16) The apple market is perfectly competitive and is in long-run equilibrium. Now a disease kills
50 percent of the apple orchards. In the short run, the price of a bag of apples ________ and the
remaining apple growers make ________ economic profit. In the long run, the ________.
A) increases; zero; price of apples will return to their original level
B) remains the same; zero; orchards will be replanted and growers will make normal profits
C) increases; zero; orchards will be replanted and economic profit will return to zero
D) increases; positive; orchards will be replanted and economic profit will return to zero
17) Homer’s Holesome Donuts has determined that its profit-maximizing quantity is 10,000
donuts per year. Homer’s earns $12,000 in revenue from the sale of those donuts. Homer’s has
two costs. First he pays $16,000 in annual rental payments for its five-year lease on its store.

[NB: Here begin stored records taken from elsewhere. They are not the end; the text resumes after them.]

(* ===== verification/StoreProps.v ===== *)
(** * Single use, monotone steps and tenant isolation

    Theorems about the operations of [storecore.go], each under every schedule of
    faults. *)

From stdpp Require Import base gmap strings list sorting.
From Stdlib Require Import ZArith Lia.
From S2P Require Import Prelude GoLib StoreTypes StoreMonad StoreCore StoreLogic StoreStage StoreFrame StageProps MemKV.

Local Open Scope Z_scope.
Local Open Scope store_scope.

(** Whether an operation reported success. *)
Definition succeeded {S A} (o : outcome S A) : bool := match o with Done _ _ _ => true | _ => false end.

(** ** Enrollment tokens *)

Section Tokens.
Context {S : Type} `{KVLaws S}.
Implicit Types s : S.

Definition burnt (tok : EnrollmentToken) (now : Z) : EnrollmentToken :=
  mkEnrollmentToken (ET_TokenHash tok) (ET_NodeID tok) (ET_ExpiresAt tok) (Some now).

(** The token would be accepted. *)
Definition redeemable (nodeID : string) (now : Z) (tok : EnrollmentToken) : Prop :=
  ET_NodeID tok = nodeID /\ now < ET_ExpiresAt tok /\ ET_ConsumedAt tok = None.

Lemma answer_load_or {A} `{JSONRecord A} t coll key miss s :
  answer (load_or t coll key miss : Act S A) s =
  match decode_optional coll key (kv_get t coll key s) with Ok (Some a) => Ok a | Ok None => Err miss | Err e => Err e end.
Proof.
  unfold load_or. rewrite answer_bind; [|auto with readonly|readonly]. rewrite answer_load_optional.
  by destruct (decode_optional coll key _) as [[a|]|].
Qed.

Lemma spec_consume ctx t h nodeID now s0 :
  let used s := exists tok, kv_get t collTokens h s0 = Some (VToken tok) /\ redeemable nodeID now tok /\
                            s = kv_put t collTokens h (VToken (burnt tok now)) s0 in
  spec (ConsumeEnrollmentToken ctx t h nodeID now) (eq s0) (fun _ => used) (fun _ s => s = s0 \/ used s) (fun s => s = s0 \/ used s).
Proof.
  intros used. apply spec_ctx; [by left|]. unfold withLock.
  eapply spec_bind with (R := fun tok s => s0 = s /\ kv_get t collTokens h s0 = Some (VToken tok)).
  { apply spec_readonly; [auto with readonly|..]; [|by intros s e <-; left|by intros s <-; left].
    intros s tok <-. rewrite answer_load_or. destruct (kv_get t collTokens h s0) as [[]|]; cbn; try done. by intros [= ->]. }
  intros tok. apply spec_pure. intros Htok.
  destruct (String.eqb_spec (ET_NodeID tok) nodeID) as [Hn|]; cbn [negb orb]; [|apply spec_fail; by left].
  destruct (Z.ltb_spec now (ET_ExpiresAt tok)) as [He|]; cbn [negb orb]; [|apply spec_fail; by left].
  destruct (ET_ConsumedAt tok) as [c|] eqn:Ec; [apply spec_fail; by left|].
  assert (forall s, s0 = s -> used (kv_put t collTokens h (VToken (burnt tok now)) s)) as Hu.
  { intros s <-. exists tok. split_and!; done. }
  apply spec_write; auto.
Qed.

(** Attempts to redeem one token: who, when, and the faults met. *)
Definition redemption : Type := string * Z * Faults.

Fixpoint redeem (t : TenantID) (h : string) (rs : list redemption) (s : S) : list (redemption * bool) :=
  match rs with
  | [] => []
  | r :: rest =>
      let '(nodeID, now, fs) := r in
      let o := ConsumeEnrollmentToken None t h nodeID now fs s 0%nat in
      (r, succeeded o) :: redeem t h rest (outcome_state o)
  end.

Definition accepted (rs : list (redemption * bool)) : list redemption := omap (fun p : redemption * bool => if p.2 then Some p.1 else None) rs.

Lemma redeem_burnt t h rs s tok c :
  kv_get t collTokens h s = Some (VToken tok) -> ET_ConsumedAt tok = Some c -> accepted (redeem t h rs s) = [].
Proof.
  revert s. induction rs as [|[[nodeID now] fs] rs IH]; intros s Htok Hc; [done|].
  pose proof (spec_consume None t h nodeID now s fs s 0%nat eq_refl) as Hspec. unfold accepted in *. cbn [redeem].
  assert (forall s', (exists tok, kv_get t collTokens h s = Some (VToken tok) /\ redeemable nodeID now tok /\
    s' = kv_put t collTokens h (VToken (burnt tok now)) s) -> False) as Hno.
  { intros s' (tok' & Ht' & (_ & _ & Hn) & _). congruence. }
  destruct (ConsumeEnrollmentToken None t h nodeID now fs s 0%nat) as [u s' k|e s' k|s']; cbn [succeeded outcome_state omap list_omap snd].
  - by destruct (Hno s').
  - destruct Hspec as [-> |Hu]; [by apply IH|by destruct (Hno s')].
  - destruct Hspec as [-> |Hu]; [by apply IH|by destruct (Hno s')].
Qed.

(** An enrollment token is redeemed at most once, over any sequence of attempts
    with any backend errors and crashes, and the attempt that succeeds is by the node
    the stored token names, before its expiry, with the token unspent. *)
Theorem token_single_use t h rs s :
  (length (accepted (redeem t h rs s)) <= 1)%nat /\
  forall nodeID now fs, (nodeID, now, fs) ∈ accepted (redeem t h rs s) ->
    exists tok, kv_get t collTokens h s = Some (VToken tok) /\ redeemable nodeID now tok.
Proof.
  revert s. induction rs as [|[[nodeID now] fs] rs IH]; intros s; [split; [cbn; lia|by intros ? ? ? ?%elem_of_nil]|].
  pose proof (spec_consume None t h nodeID now s fs s 0%nat eq_refl) as Hspec. unfold accepted in *. cbn [redeem].
  assert (forall tok s', s' = kv_put t collTokens h (VToken (burnt tok now)) s -> accepted (redeem t h rs s') = []) as Hb.
  { intros tok s' ->. apply (redeem_burnt _ _ _ _ (burnt tok now) now); [|done]. rewrite get_put. destruct (decide _) as [|Hn]; [done|by destruct Hn]. }
  unfold accepted in Hb.
  destruct (ConsumeEnrollmentToken None t h nodeID now fs s 0%nat) as [u s' k|e s' k|s']; cbn [succeeded outcome_state omap list_omap snd fst].
  - destruct Hspec as (tok & Htok & Hr & Hs'). rewrite (Hb tok s' Hs'). split; [cbn; lia|].
    intros ? ? ? [[= -> -> ->]|?%elem_of_nil]%elem_of_cons; [eauto|done].
  - destruct Hspec as [-> |(tok & Htok & Hr & Hs')]; [apply IH|]. rewrite (Hb tok s' Hs'). split; [cbn; lia|by intros ? ? ? ?%elem_of_nil].
  - destruct Hspec as [-> |(tok & Htok & Hr & Hs')]; [apply IH|]. rewrite (Hb tok s' Hs'). split; [cbn; lia|by intros ? ? ? ?%elem_of_nil].
Qed.
End Tokens.

Definition ex_token : EnrollmentToken := mkEnrollmentToken "h" "n1" 100 None.

(** The first attempt reports an error after the token was burnt; nobody redeems it later. *)
Definition ex_redemptions : list redemption :=
  [("n1", 5, fun n => if Nat.eqb n 1 then Fails true "fsync" else NoFault); ("n1", 6, no_faults); ("n1", 7, no_faults)].
Definition ex_token_store : memkv := kv_put "acme" collTokens "h" (VToken ex_token) newMemkv.

Lemma token_single_use_witness : (length (accepted (redeem "acme" "h" ex_redemptions ex_token_store)) <= 1)%nat.
Proof. exact (proj1 (token_single_use "acme" "h" ex_redemptions ex_token_store)). Defined.

(** ** TOTP steps *)

Section TOTP.
Context {S : Type} `{KVLaws S}.
Implicit Types s : S.

Definition with_step (step : Z) (op : Operator) : Operator :=
  mkOperator (OP_Username op) (OP_PasswordHash op) (OP_CreatedAt op) (OP_UpdatedAt op) (OP_TOTPSecret op) step (OP_LoginCredential op).

Lemma spec_advance ctx t user step s0 :
  let moved s := exists op, kv_get t collOperators user s0 = Some (VOperator op) /\ OP_TOTPLastUsedStep op < step /\
                            s = kv_put t collOperators user (VOperator (with_step step op)) s0 in
  spec (AdvanceTOTPStep ctx t user step) (eq s0) (fun b s => if b : bool then moved s else s = s0)
    (fun _ s => s = s0 \/ moved s) (fun s => s = s0 \/ moved s).
Proof.
  intros moved. apply spec_ctx; [by left|]. unfold withLock.
  eapply spec_bind with (R := fun op s => s0 = s /\ kv_get t collOperators user s0 = Some (VOperator op)).
  { apply spec_readonly; [auto with readonly|..]; [|by intros s e <-; left|by intros s <-; left].
    intros s op <-. rewrite answer_loadJSON. destruct (kv_get t collOperators user s0) as [[]|]; cbn; try done. by intros [= ->]. }
  intros op. apply spec_pure. intros Hop. destruct (Z.leb_spec step (OP_TOTPLastUsedStep op)); [by apply spec_ret|].
  assert (forall s, s0 = s -> moved (kv_put t collOperators user (VOperator (with_step step op)) s)) as Hm.
  { intros s <-. exists op. split_and!; done. }
  eapply spec_bind with (R := fun _ => moved); [apply spec_write; auto|]. intros u. by apply spec_ret.
Qed.

(** The steps accepted in a sequence of logins, in order. *)
Fixpoint logins (t : TenantID) (user : string) (ls : list (Z * Faults)) (s : S) : list Z :=
  match ls with
  | [] => []
  | (step, fs) :: rest =>
      let o := AdvanceTOTPStep None t user step fs s 0%nat in
      let later := logins t user rest (outcome_state o) in
      match o with Done true _ _ => step :: later | _ => later end
  end.

Lemma logins_above t user ls s :
  StronglySorted Z.lt (logins t user ls s) /\
  forall op, kv_get t collOperators user s = Some (VOperator op) -> Forall (fun step => OP_TOTPLastUsedStep op < step) (logins t user ls s).
Proof.
  revert s. induction ls as [|[step fs] ls IH]; intros s; cbn [logins]; [split; [constructor|intros; constructor]|].
  pose proof (spec_advance None t user step s fs s 0%nat eq_refl) as Hspec. cbn zeta in Hspec.
  set (moved := fun s' => exists op, kv_get t collOperators user s = Some (VOperator op) /\ OP_TOTPLastUsedStep op < step /\
    s' = kv_put t collOperators user (VOperator (with_step step op)) s) in Hspec.
  assert (forall s', moved s' ->
    StronglySorted Z.lt (logins t user ls s') /\ Forall (fun x => step < x) (logins t user ls s') /\
    exists op, kv_get t collOperators user s = Some (VOperator op) /\ OP_TOTPLastUsedStep op < step) as Hm.
  { intros s' (op & Hop & Hlt & ->). destruct (IH (kv_put t collOperators user (VOperator (with_step step op)) s)) as [Hs Ha].
    split_and!; [done| |eauto]. apply (Ha (with_step step op)). rewrite get_put. destruct (decide _) as [|Hn]; [done|by destruct Hn]. }
  assert (forall s', moved s' -> StronglySorted Z.lt (logins t user ls s') /\
    forall op, kv_get t collOperators user s = Some (VOperator op) -> Forall (fun step => OP_TOTPLastUsedStep op < step) (logins t user ls s')) as Hm'.
  { intros s' (Hs & Ha & op & Hop & Hlt)%Hm. split; [done|]. intros op' Hop'. eapply Forall_impl; [exact Ha|]. intros x Hx.
    assert (op' = op) as -> by congruence. cbn in Hx. lia. }
  destruct (AdvanceTOTPStep None t user step fs s 0%nat) as [[] s' k|e s' k|s']; cbn [outcome_state].
  - destruct (Hm s' Hspec) as (Hs & Ha & op & Hop & Hlt). split; [by constructor|]. intros op' Hop'.
    assert (op' = op) as -> by congruence. constructor; [done|]. eapply Forall_impl; [exact Ha|]. intros x Hx. cbn in Hx. lia.
  - rewrite Hspec. apply IH.
  - destruct Hspec as [-> |Hs']; [apply IH|by apply Hm'].
  - destruct Hspec as [-> |Hs']; [apply IH|by apply Hm'].
Qed.

(** The time steps an operator's logins are granted strictly increase, over any
    sequence of logins with any backend errors and crashes, and all lie above the
    stored watermark: no one-time code is accepted twice, and none from before the
    last accepted one. *)
Theorem totp_steps_increase t user ls s :
  StronglySorted Z.lt (logins t user ls s) /\ NoDup (logins t user ls s) /\
  forall op, kv_get t collOperators user s = Some (VOperator op) -> Forall (fun step => OP_TOTPLastUsedStep op < step) (logins t user ls s).
Proof.
  destruct (logins_above t user ls s) as [Hs Ha]. split_and!; [done| |done].
  clear Ha. induction Hs as [|x l _ IH Hx]; constructor; [|done]. intros Hin. eapply Forall_forall in Hx; [|done]. lia.
Qed.
End TOTP.

Definition ex_operator : Operator := mkOperator "root" "" 0 0 "secret" 10 None.

Lemma totp_steps_increase_witness :
  NoDup (logins "acme" "root" [(11, no_faults); (11, no_faults); (9, no_faults); (12, no_faults)]
    (kv_put "acme" collOperators "root" (VOperator ex_operator) newMemkv)).
Proof.
  exact (proj1 (proj2 (totp_steps_increase "acme" "root" [(11, no_faults); (11, no_faults); (9, no_faults); (12, no_faults)]
    (kv_put "acme" collOperators "root" (VOperator ex_operator) newMemkv)))).
Defined.

(** ** Tenants are isolated *)

Section Isolation.
Context {S : Type} `{KVLaws S}.
Implicit Types s : S.

(** The records and the generation of a tenant. *)
Definition tenant_equal (t : TenantID) (s s' : S) : Prop :=
  kv_generation t s = kv_generation t s' /\ forall c k, kv_get t c k s = kv_get t c k s'.

Lemma untouched_op t t' s0 ctx op : t' <> t -> keeps (run_op ctx t op) (fun s => tenant_equal t' s s0).
Proof.
  intros Hne. assert (forall c k v s, tenant_equal t' s s0 -> tenant_equal t' (kv_put t c k v s) s0) as Hput.
  { intros c k v s [Hg Hk]. split; [by rewrite generation_put|]. intros c' k'. rewrite get_put. destruct (decide _) as [(? & _)|]; [done|auto]. }
  apply (framed_op t (fun s => tenant_equal t' s s0)); [by auto|..|by auto|by auto].
  - intros c k s _ [Hg Hk]. split; [by rewrite generation_del|]. intros c' k'. rewrite get_del. destruct (decide _) as [(? & _)|]; [done|auto].
  - intros g s [Hg Hk]. split; [rewrite generation_setGeneration; by destruct (decide _)|]. intros c' k'. by rewrite get_setGeneration.
Qed.
End Isolation.

(** Tenants are isolated: whatever operations run for one tenant, in any order,
    each with any backend errors and crashes, every record and the generation of
    every other tenant stay as they were. *)
Theorem tenant_isolation {S} `{KVLaws S} (t t' : TenantID) (run : list (option string * store_op * Faults)) (s : S) :
  t' <> t ->
  tenant_equal t' (foldl (fun s (r : option string * store_op * Faults) => outcome_state (run_op r.1.1 t r.1.2 r.2 s 0%nat)) s run) s.
Proof.
  intros Hne. apply (foldl_inv (fun _ s' => tenant_equal t' s' s)); [by split|].
  intros pre [[ctx op] fs] post s1 _ Hs1. cbn [fst snd]. pose proof (untouched_op t t' s ctx op Hne fs s1 0%nat Hs1) as Hop.
  by destruct (run_op ctx t op fs s1 0%nat).
Qed.

Lemma tenant_isolation_witness :
  tenant_equal "b" (foldl (fun s (r : option string * store_op * Faults) => outcome_state (run_op r.1.1 "a" r.1.2 r.2 s 0%nat)) newMemkv
    [(None, OPutTopology "{}" 1, no_faults); (None, OBumpGeneration, no_faults)]) newMemkv.
Proof. apply (tenant_isolation "a" "b"). discriminate. Defined.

Second Homer incurs an additional cost of $5,000 for ingredients. Should Homer’s exit the
market in the long run?
A) yes, because he is incurring an economic loss
B) yes, because all costs are fixed in the long run
C) no, because he is making an economic profit
D) no, because all costs are variable in the long run
18) If firms in a competitive market are ________ then there is ________ for firms to ________
the industry.
A) incurring economic losses; an incentive; exit
B) incurring economic losses; no incentive; exit
C) making economic profits; no incentive; enter
D) making zero economic profit; an incentive; exit
19) Suppose some firms in a perfectly competitive market are incurring an economic loss. As a
result,
A) all the firms will eventually incur an economic loss.
B) some firms will leave the market and the price of the good will rise.
C) some firms will leave the market and the remaining firms’ quantity will decrease.
D) the total market economic profit must equal $0.